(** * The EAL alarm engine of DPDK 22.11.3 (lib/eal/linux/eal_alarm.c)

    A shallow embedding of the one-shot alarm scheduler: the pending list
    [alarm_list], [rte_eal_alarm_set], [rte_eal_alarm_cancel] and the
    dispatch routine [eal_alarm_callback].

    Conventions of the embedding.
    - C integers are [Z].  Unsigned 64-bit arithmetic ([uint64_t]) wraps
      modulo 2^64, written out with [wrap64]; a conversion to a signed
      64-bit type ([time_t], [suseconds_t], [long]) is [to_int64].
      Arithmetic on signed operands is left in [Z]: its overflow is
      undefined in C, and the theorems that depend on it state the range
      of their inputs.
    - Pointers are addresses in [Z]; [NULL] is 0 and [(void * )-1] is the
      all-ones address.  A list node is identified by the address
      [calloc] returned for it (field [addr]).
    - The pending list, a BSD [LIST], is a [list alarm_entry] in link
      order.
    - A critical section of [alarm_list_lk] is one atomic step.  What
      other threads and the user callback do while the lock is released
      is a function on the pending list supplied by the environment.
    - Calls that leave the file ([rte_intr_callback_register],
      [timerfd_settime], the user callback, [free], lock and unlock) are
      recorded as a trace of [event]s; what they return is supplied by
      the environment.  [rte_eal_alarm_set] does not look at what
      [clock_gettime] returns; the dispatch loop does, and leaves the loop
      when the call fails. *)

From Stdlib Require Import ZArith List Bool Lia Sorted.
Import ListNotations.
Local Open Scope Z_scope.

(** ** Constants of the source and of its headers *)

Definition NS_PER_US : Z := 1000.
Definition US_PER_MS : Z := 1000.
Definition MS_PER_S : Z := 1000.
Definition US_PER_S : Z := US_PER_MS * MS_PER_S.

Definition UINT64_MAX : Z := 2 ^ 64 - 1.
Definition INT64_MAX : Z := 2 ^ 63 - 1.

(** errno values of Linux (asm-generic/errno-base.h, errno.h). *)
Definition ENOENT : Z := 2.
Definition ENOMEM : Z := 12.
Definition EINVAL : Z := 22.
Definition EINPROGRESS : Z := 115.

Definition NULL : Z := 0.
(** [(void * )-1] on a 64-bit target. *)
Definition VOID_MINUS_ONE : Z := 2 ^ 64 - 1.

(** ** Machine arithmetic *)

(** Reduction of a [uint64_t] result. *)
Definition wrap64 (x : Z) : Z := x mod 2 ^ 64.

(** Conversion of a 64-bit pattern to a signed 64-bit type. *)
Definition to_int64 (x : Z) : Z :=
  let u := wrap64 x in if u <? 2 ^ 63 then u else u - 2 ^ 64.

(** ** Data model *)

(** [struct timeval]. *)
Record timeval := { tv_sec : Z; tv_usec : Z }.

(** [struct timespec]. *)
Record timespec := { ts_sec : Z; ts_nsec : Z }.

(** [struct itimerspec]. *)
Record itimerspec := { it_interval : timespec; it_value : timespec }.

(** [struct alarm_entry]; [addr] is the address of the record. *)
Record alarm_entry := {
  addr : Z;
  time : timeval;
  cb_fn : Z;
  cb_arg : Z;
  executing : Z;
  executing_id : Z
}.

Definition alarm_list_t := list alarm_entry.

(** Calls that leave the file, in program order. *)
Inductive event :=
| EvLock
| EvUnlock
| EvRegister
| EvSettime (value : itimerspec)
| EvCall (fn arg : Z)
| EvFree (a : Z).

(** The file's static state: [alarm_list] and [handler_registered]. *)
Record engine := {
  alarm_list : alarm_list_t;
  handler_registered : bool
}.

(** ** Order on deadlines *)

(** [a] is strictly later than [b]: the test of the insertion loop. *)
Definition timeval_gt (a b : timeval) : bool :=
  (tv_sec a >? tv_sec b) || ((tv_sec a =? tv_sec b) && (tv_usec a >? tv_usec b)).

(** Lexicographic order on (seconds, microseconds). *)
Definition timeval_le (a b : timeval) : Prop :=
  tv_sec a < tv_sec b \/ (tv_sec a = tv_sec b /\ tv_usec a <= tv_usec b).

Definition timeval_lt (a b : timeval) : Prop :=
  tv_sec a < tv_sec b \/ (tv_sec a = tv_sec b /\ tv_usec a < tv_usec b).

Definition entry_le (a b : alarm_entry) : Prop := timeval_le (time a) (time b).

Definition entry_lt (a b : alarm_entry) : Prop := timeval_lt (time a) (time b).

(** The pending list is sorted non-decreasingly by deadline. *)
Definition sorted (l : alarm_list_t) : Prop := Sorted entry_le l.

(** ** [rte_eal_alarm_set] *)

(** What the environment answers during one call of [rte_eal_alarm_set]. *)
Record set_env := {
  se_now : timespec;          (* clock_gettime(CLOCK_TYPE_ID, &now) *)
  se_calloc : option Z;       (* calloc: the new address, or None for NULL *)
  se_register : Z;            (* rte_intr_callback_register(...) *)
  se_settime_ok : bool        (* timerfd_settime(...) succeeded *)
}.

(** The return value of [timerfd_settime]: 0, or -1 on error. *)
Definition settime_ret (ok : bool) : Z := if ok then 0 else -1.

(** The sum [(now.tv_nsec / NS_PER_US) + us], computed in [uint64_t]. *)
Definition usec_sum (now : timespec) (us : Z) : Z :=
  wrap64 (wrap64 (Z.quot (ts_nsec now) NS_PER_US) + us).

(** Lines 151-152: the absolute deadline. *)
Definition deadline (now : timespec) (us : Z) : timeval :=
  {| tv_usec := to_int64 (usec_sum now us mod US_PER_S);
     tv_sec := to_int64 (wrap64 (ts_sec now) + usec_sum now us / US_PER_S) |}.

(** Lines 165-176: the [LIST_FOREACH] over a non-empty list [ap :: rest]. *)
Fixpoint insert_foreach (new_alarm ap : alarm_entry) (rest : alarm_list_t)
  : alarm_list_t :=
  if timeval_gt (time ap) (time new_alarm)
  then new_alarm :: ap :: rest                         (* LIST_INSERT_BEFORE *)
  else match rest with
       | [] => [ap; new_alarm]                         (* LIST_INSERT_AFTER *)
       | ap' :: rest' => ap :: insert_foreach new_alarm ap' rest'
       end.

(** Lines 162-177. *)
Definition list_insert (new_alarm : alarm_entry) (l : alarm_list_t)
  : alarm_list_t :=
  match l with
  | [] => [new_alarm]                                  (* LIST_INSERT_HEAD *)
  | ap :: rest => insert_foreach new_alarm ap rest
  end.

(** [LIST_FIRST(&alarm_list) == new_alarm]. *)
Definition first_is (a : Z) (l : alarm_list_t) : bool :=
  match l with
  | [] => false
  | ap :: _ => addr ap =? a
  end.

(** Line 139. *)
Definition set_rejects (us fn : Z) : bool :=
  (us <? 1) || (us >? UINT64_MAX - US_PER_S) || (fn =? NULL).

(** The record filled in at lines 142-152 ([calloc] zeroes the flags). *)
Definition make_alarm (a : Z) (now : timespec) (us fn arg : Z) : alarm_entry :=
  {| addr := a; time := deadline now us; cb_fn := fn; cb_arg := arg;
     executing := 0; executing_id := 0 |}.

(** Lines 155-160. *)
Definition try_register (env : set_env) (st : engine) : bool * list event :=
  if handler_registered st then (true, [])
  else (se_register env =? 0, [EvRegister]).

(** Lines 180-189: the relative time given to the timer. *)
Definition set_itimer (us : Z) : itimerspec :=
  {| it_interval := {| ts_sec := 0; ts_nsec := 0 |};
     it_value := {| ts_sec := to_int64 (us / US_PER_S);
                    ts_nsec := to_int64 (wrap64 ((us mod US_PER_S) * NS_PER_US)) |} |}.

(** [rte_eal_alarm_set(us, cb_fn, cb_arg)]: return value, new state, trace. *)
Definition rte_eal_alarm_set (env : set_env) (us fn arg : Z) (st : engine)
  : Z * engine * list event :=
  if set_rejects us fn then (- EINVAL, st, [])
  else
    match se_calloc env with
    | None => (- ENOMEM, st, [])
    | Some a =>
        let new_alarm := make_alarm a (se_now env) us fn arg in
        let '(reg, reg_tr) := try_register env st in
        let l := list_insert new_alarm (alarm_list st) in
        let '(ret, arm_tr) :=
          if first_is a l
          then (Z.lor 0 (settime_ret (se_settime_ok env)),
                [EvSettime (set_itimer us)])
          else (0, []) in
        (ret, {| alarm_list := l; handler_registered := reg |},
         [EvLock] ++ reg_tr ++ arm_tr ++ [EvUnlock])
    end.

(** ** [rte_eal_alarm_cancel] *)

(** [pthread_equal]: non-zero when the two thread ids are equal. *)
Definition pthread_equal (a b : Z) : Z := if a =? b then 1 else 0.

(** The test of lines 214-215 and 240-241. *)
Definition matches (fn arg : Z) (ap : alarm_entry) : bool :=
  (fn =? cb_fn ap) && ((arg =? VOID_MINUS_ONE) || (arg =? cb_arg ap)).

--- --- ---

● **Task objective**:
Give again, word for word, every line of the listing above from the one with "<= tv_usec b)." to the one with "(* LIST_INSERT_AFTER *)", both inclusive, and nothing beyond them.

● **Result for this exercise**:
  tv_sec a < tv_sec b \/ (tv_sec a = tv_sec b /\ tv_usec a <= tv_usec b).

Definition timeval_lt (a b : timeval) : Prop :=
  tv_sec a < tv_sec b \/ (tv_sec a = tv_sec b /\ tv_usec a < tv_usec b).

Definition entry_le (a b : alarm_entry) : Prop := timeval_le (time a) (time b).

Definition entry_lt (a b : alarm_entry) : Prop := timeval_lt (time a) (time b).

(** The pending list is sorted non-decreasingly by deadline. *)
Definition sorted (l : alarm_list_t) : Prop := Sorted entry_le l.

(** ** [rte_eal_alarm_set] *)

(** What the environment answers during one call of [rte_eal_alarm_set]. *)
Record set_env := {
  se_now : timespec;          (* clock_gettime(CLOCK_TYPE_ID, &now) *)
  se_calloc : option Z;       (* calloc: the new address, or None for NULL *)
  se_register : Z;            (* rte_intr_callback_register(...) *)
  se_settime_ok : bool        (* timerfd_settime(...) succeeded *)
}.

(** The return value of [timerfd_settime]: 0, or -1 on error. *)
Definition settime_ret (ok : bool) : Z := if ok then 0 else -1.

(** The sum [(now.tv_nsec / NS_PER_US) + us], computed in [uint64_t]. *)
Definition usec_sum (now : timespec) (us : Z) : Z :=
  wrap64 (wrap64 (Z.quot (ts_nsec now) NS_PER_US) + us).

(** Lines 151-152: the absolute deadline. *)
Definition deadline (now : timespec) (us : Z) : timeval :=
  {| tv_usec := to_int64 (usec_sum now us mod US_PER_S);
     tv_sec := to_int64 (wrap64 (ts_sec now) + usec_sum now us / US_PER_S) |}.

(** Lines 165-176: the [LIST_FOREACH] over a non-empty list [ap :: rest]. *)
Fixpoint insert_foreach (new_alarm ap : alarm_entry) (rest : alarm_list_t)
  : alarm_list_t :=
  if timeval_gt (time ap) (time new_alarm)
  then new_alarm :: ap :: rest                         (* LIST_INSERT_BEFORE *)
  else match rest with
       | [] => [ap; new_alarm]                         (* LIST_INSERT_AFTER *)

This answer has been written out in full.